Nothing in the records that follow should differ once you have copied them out.

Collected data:
::::::
#[global] Instance keeps_starts_preorder : PreOrder keeps_starts.
Proof. split; [intros m H; exact H|]. intros m1 m2 m3 H1 H2 H. by apply H2, H1. Qed.

Lemma starts_snoc evs ev :
  starts_ok evs -> (forall c l, ev = TalkerGo c l -> existsb (configures c l) evs = true) -> starts_ok (evs ++ [ev]).
Proof.
  intros H Hev pre c l post E. destruct (decide (post = [])) as [->|Hne].
  - apply app_inj_tail in E as [<- ->]. by apply Hev.
  - destruct (exists_last Hne) as (post' & x & ->). rewrite app_comm_cons, app_assoc in E.
    apply app_inj_tail in E as [E _]. by apply (H pre c l post').
Qed.

Section Manager.
Context `{cfg : Config} `{answers : SrpAnswers}.
Implicit Types m : manager.

Lemma same_out_starts m m' : mgr_out m' = mgr_out m -> keeps_starts m m'.
Proof. unfold keeps_starts. by intros ->. Qed.

Lemma tell_starts ev : (forall c l, ev <> TalkerGo c l) -> keeps keeps_starts (tell ev).
Proof.
  intros Hev. apply keeps_modify. intros m Hm. cbn. apply starts_snoc; [done|]. intros c l ->. by destruct (Hev c l).
Qed.

Lemma upd_source_at_starts n f : keeps keeps_starts (upd_source_at n f).
Proof. apply keeps_store. intros m m' H. destruct (elem_at _ n); [|done]. cbn in H. simplify_eq. by apply same_out_starts. Qed.
Lemma upd_sink_at_starts n f : keeps keeps_starts (upd_sink_at n f).
Proof. apply keeps_store. intros m m' H. destruct (elem_at _ n); [|done]. cbn in H. simplify_eq. by apply same_out_starts. Qed.
Lemma put_source_starts n x : keeps keeps_starts (put_source n x).
Proof. apply keeps_store. intros m m' H. destruct (elem_at _ n); [|done]. cbn in H. simplify_eq. by apply same_out_starts. Qed.
Lemma put_sink_starts n x : keeps keeps_starts (put_sink n x).
Proof. apply keeps_store. intros m m' H. destruct (elem_at _ n); [|done]. cbn in H. simplify_eq. by apply same_out_starts. Qed.
Lemma put_clock_info_starts n x : keeps keeps_starts (put_clock_info n x).
Proof. apply keeps_store. intros m m' H. destruct (elem_at _ n); [|done]. cbn in H. simplify_eq. by apply same_out_starts. Qed.
Lemma set_mapped_to_starts v n : keeps keeps_starts (set_mapped_to v n).
Proof. apply keeps_store. intros m m' H. destruct (elem_at _ n); [|done]. cbn in H. simplify_eq. by apply same_out_starts. Qed.
Lemma on_recovery_starts {A} (k : M (list clock_info_t) A) : keeps keeps_starts (on_recovery k).
Proof. intros m a m' H. unfold on_recovery in H. destruct (k _) as [[]|]; [|done]. simplify_eq. by apply same_out_starts. Qed.

Hint Resolve tell_starts upd_source_at_starts upd_sink_at_starts put_source_starts put_sink_starts
  put_clock_info_starts set_mapped_to_starts on_recovery_starts : keeps.

(** A source is enabled by configuring its stream and starting it. *)
Lemma configure_go_starts source n m u m' :
  (_ ← AvbManager.configure_talker_stream source n;
   tell (TalkerGo (talker_ctl source) (st_local_id (so_stream source)))) m = Some (u, m') -> keeps_starts m m'.
Proof.
  intros H Hm. unfold AvbManager.configure_talker_stream in H. apply M_bind_Some in H as (u1 & m1 & H & [= _ <-]).
  apply M_bind_Some in H as (channels & m2 & E2 & H). apply M_bind_Some in H as (u2 & m3 & E3 & [= _ <-]).
  assert (starts_ok (mgr_out m3)) as H3.
  { assert (keeps keeps_starts (channels_of (so_map source) (st_num_channels (so_stream source)))) as K1
      by (unfold channels_of; keeps_auto).
    assert (keeps keeps_starts (forM channels (set_mapped_to n))) as K2 by keeps_auto.
    by apply (K2 _ _ _ E3), (K1 _ _ _ E2). }
  cbn. apply starts_snoc; [apply starts_snoc; [done|done]|]. intros c l [= <- <-].
  rewrite existsb_app. cbn [existsb configures]. by rewrite Nat.eqb_refl, Z.eqb_refl, orb_true_r.
Qed.

Lemma configure_starts source n : keeps keeps_starts (AvbManager.configure_talker_stream source n).
Proof. unfold AvbManager.configure_talker_stream, channels_of. keeps_auto. Qed.
Lemma leave_vlan_starts vid : keeps keeps_starts (leave_vlan_if_unused vid).
Proof. unfold leave_vlan_if_unused. keeps_auto. Qed.
Hint Resolve configure_starts leave_vlan_starts : keeps.

Lemma update_source_state_starts n p q : keeps keeps_starts (update_source_state n p q).
Proof.
  intros m u m' H. unfold update_source_state in H. apply M_bind_Some in H as (source & m1 & E & H).
  assert (keeps_starts m m1) as K1 by (revert E; unfold the_source; apply (keeps_load keeps_starts)).
  etrans; [exact K1|]. clear K1 E. cbv zeta in H. revert H.
  destruct (_ && _).
  { assert (keeps keeps_starts (start_source n source)) as K
      by (unfold start_source, channels_of, inputs_of, the_source; keeps_auto). apply K. }
  destruct (_ && _).
  { assert (keeps keeps_starts (tell (TalkerStop (talker_ctl source) (st_local_id (so_stream source))))) as K by keeps_auto.
    apply K. }
  destruct (_ && _); [apply configure_go_starts|].
  destruct (_ && _); [|by apply (keeps_skip keeps_starts)].
  assert (keeps keeps_starts (stop_source source)) as K by (unfold stop_source, channels_of; keeps_auto). apply K.
Qed.
Hint Resolve update_source_state_starts : keeps.

Lemma update_sink_state_starts n p q : keeps keeps_starts (update_sink_state n p q).
Proof. unfold update_sink_state, start_sink, stop_sink, set_avb_sink_map, the_sink, channels_of. keeps_auto. Qed.
Hint Resolve update_sink_state_starts : keeps.

Lemma set_source_starts f n : keeps keeps_starts (set_source_with f n).
Proof.
  unfold set_source_with. cbn [_get_source_info _set_source_info avb_manager]. unfold serve_set_source_info, the_source. keeps_auto.
Qed.
Lemma set_sink_starts f n : keeps keeps_starts (set_sink_with f n).
Proof. unfold set_sink_with. cbn [_get_sink_info _set_sink_info avb_manager]. unfold serve_set_sink_info, the_sink. keeps_auto. Qed.
Lemma set_clock_starts f n : keeps keeps_starts (set_clock_with f n).
Proof.
  unfold set_clock_with. cbn [_get_media_clock_info _set_media_clock_info avb_manager].
  unfold serve_set_media_clock_info, set_clock_info, the_clock. keeps_auto.
Qed.

Lemma reachable_starts m : manager_reachable m -> starts_ok (mgr_out m).
Proof.
  induction 1 as [inputs outputs clocks states talkers listeners mac m Hfill H|m c b m' _ IH H].
  - assert (keeps keeps_starts (avb_init talkers listeners mac)) as K.
    { unfold avb_init, register_talkers, register_listeners. keeps_auto.
      all: apply keeps_modify; intros; by apply same_out_starts. }
    apply (K _ _ _ H). intros pre c l post E. cbn in E. by destruct pre.
  - revert IH. destruct c; cbn [api_do] in H; (by eapply set_source_starts; exact H) || (by eapply set_sink_starts; exact H) ||
      (by eapply set_clock_starts; exact H).
Qed.
End Manager.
::::::
EXERCISE RESPONSE:
#[global] Instance keeps_starts_preorder : PreOrder keeps_starts.
Proof. split; [intros m H; exact H|]. intros m1 m2 m3 H1 H2 H. by apply H2, H1. Qed.

Lemma starts_snoc evs ev :
  starts_ok evs -> (forall c l, ev = TalkerGo c l -> existsb (configures c l) evs = true) -> starts_ok (evs ++ [ev]).
Proof.
  intros H Hev pre c l post E. destruct (decide (post = [])) as [->|Hne].
  - apply app_inj_tail in E as [<- ->]. by apply Hev.
  - destruct (exists_last Hne) as (post' & x & ->). rewrite app_comm_cons, app_assoc in E.
    apply app_inj_tail in E as [E _]. by apply (H pre c l post').
Qed.

Section Manager.
Context `{cfg : Config} `{answers : SrpAnswers}.
Implicit Types m : manager.

Lemma same_out_starts m m' : mgr_out m' = mgr_out m -> keeps_starts m m'.
Proof. unfold keeps_starts. by intros ->. Qed.

Lemma tell_starts ev : (forall c l, ev <> TalkerGo c l) -> keeps keeps_starts (tell ev).
Proof.
  intros Hev. apply keeps_modify. intros m Hm. cbn. apply starts_snoc; [done|]. intros c l ->. by destruct (Hev c l).
Qed.

Lemma upd_source_at_starts n f : keeps keeps_starts (upd_source_at n f).
Proof. apply keeps_store. intros m m' H. destruct (elem_at _ n); [|done]. cbn in H. simplify_eq. by apply same_out_starts. Qed.
Lemma upd_sink_at_starts n f : keeps keeps_starts (upd_sink_at n f).
Proof. apply keeps_store. intros m m' H. destruct (elem_at _ n); [|done]. cbn in H. simplify_eq. by apply same_out_starts. Qed.
Lemma put_source_starts n x : keeps keeps_starts (put_source n x).
Proof. apply keeps_store. intros m m' H. destruct (elem_at _ n); [|done]. cbn in H. simplify_eq. by apply same_out_starts. Qed.
Lemma put_sink_starts n x : keeps keeps_starts (put_sink n x).
Proof. apply keeps_store. intros m m' H. destruct (elem_at _ n); [|done]. cbn in H. simplify_eq. by apply same_out_starts. Qed.
Lemma put_clock_info_starts n x : keeps keeps_starts (put_clock_info n x).
Proof. apply keeps_store. intros m m' H. destruct (elem_at _ n); [|done]. cbn in H. simplify_eq. by apply same_out_starts. Qed.
Lemma set_mapped_to_starts v n : keeps keeps_starts (set_mapped_to v n).
Proof. apply keeps_store. intros m m' H. destruct (elem_at _ n); [|done]. cbn in H. simplify_eq. by apply same_out_starts. Qed.
Lemma on_recovery_starts {A} (k : M (list clock_info_t) A) : keeps keeps_starts (on_recovery k).
Proof. intros m a m' H. unfold on_recovery in H. destruct (k _) as [[]|]; [|done]. simplify_eq. by apply same_out_starts. Qed.

Hint Resolve tell_starts upd_source_at_starts upd_sink_at_starts put_source_starts put_sink_starts
  put_clock_info_starts set_mapped_to_starts on_recovery_starts : keeps.

(** A source is enabled by configuring its stream and starting it. *)
Lemma configure_go_starts source n m u m' :
  (_ ← AvbManager.configure_talker_stream source n;
   tell (TalkerGo (talker_ctl source) (st_local_id (so_stream source)))) m = Some (u, m') -> keeps_starts m m'.
Proof.
  intros H Hm. unfold AvbManager.configure_talker_stream in H. apply M_bind_Some in H as (u1 & m1 & H & [= _ <-]).
  apply M_bind_Some in H as (channels & m2 & E2 & H). apply M_bind_Some in H as (u2 & m3 & E3 & [= _ <-]).
  assert (starts_ok (mgr_out m3)) as H3.
  { assert (keeps keeps_starts (channels_of (so_map source) (st_num_channels (so_stream source)))) as K1
      by (unfold channels_of; keeps_auto).
    assert (keeps keeps_starts (forM channels (set_mapped_to n))) as K2 by keeps_auto.
    by apply (K2 _ _ _ E3), (K1 _ _ _ E2). }
  cbn. apply starts_snoc; [apply starts_snoc; [done|done]|]. intros c l [= <- <-].
  rewrite existsb_app. cbn [existsb configures]. by rewrite Nat.eqb_refl, Z.eqb_refl, orb_true_r.
Qed.

Lemma configure_starts source n : keeps keeps_starts (AvbManager.configure_talker_stream source n).
Proof. unfold AvbManager.configure_talker_stream, channels_of. keeps_auto. Qed.
Lemma leave_vlan_starts vid : keeps keeps_starts (leave_vlan_if_unused vid).
Proof. unfold leave_vlan_if_unused. keeps_auto. Qed.
Hint Resolve configure_starts leave_vlan_starts : keeps.

Lemma update_source_state_starts n p q : keeps keeps_starts (update_source_state n p q).
Proof.
  intros m u m' H. unfold update_source_state in H. apply M_bind_Some in H as (source & m1 & E & H).
  assert (keeps_starts m m1) as K1 by (revert E; unfold the_source; apply (keeps_load keeps_starts)).
  etrans; [exact K1|]. clear K1 E. cbv zeta in H. revert H.
  destruct (_ && _).
  { assert (keeps keeps_starts (start_source n source)) as K
      by (unfold start_source, channels_of, inputs_of, the_source; keeps_auto). apply K. }
  destruct (_ && _).
  { assert (keeps keeps_starts (tell (TalkerStop (talker_ctl source) (st_local_id (so_stream source))))) as K by keeps_auto.
    apply K. }
  destruct (_ && _); [apply configure_go_starts|].
  destruct (_ && _); [|by apply (keeps_skip keeps_starts)].
  assert (keeps keeps_starts (stop_source source)) as K by (unfold stop_source, channels_of; keeps_auto). apply K.
Qed.
Hint Resolve update_source_state_starts : keeps.

Lemma update_sink_state_starts n p q : keeps keeps_starts (update_sink_state n p q).
Proof. unfold update_sink_state, start_sink, stop_sink, set_avb_sink_map, the_sink, channels_of. keeps_auto. Qed.
Hint Resolve update_sink_state_starts : keeps.

Lemma set_source_starts f n : keeps keeps_starts (set_source_with f n).
Proof.
  unfold set_source_with. cbn [_get_source_info _set_source_info avb_manager]. unfold serve_set_source_info, the_source. keeps_auto.
Qed.
Lemma set_sink_starts f n : keeps keeps_starts (set_sink_with f n).
Proof. unfold set_sink_with. cbn [_get_sink_info _set_sink_info avb_manager]. unfold serve_set_sink_info, the_sink. keeps_auto. Qed.
Lemma set_clock_starts f n : keeps keeps_starts (set_clock_with f n).
Proof.
  unfold set_clock_with. cbn [_get_media_clock_info _set_media_clock_info avb_manager].
  unfold serve_set_media_clock_info, set_clock_info, the_clock. keeps_auto.
Qed.

Lemma reachable_starts m : manager_reachable m -> starts_ok (mgr_out m).
Proof.
  induction 1 as [inputs outputs clocks states talkers listeners mac m Hfill H|m c b m' _ IH H].
  - assert (keeps keeps_starts (avb_init talkers listeners mac)) as K.
    { unfold avb_init, register_talkers, register_listeners. keeps_auto.
      all: apply keeps_modify; intros; by apply same_out_starts. }
    apply (K _ _ _ H). intros pre c l post E. cbn in E. by destruct pre.
  - revert IH. destruct c; cbn [api_do] in H; (by eapply set_source_starts; exact H) || (by eapply set_sink_starts; exact H) ||
      (by eapply set_clock_starts; exact H).
Qed.
End Manager.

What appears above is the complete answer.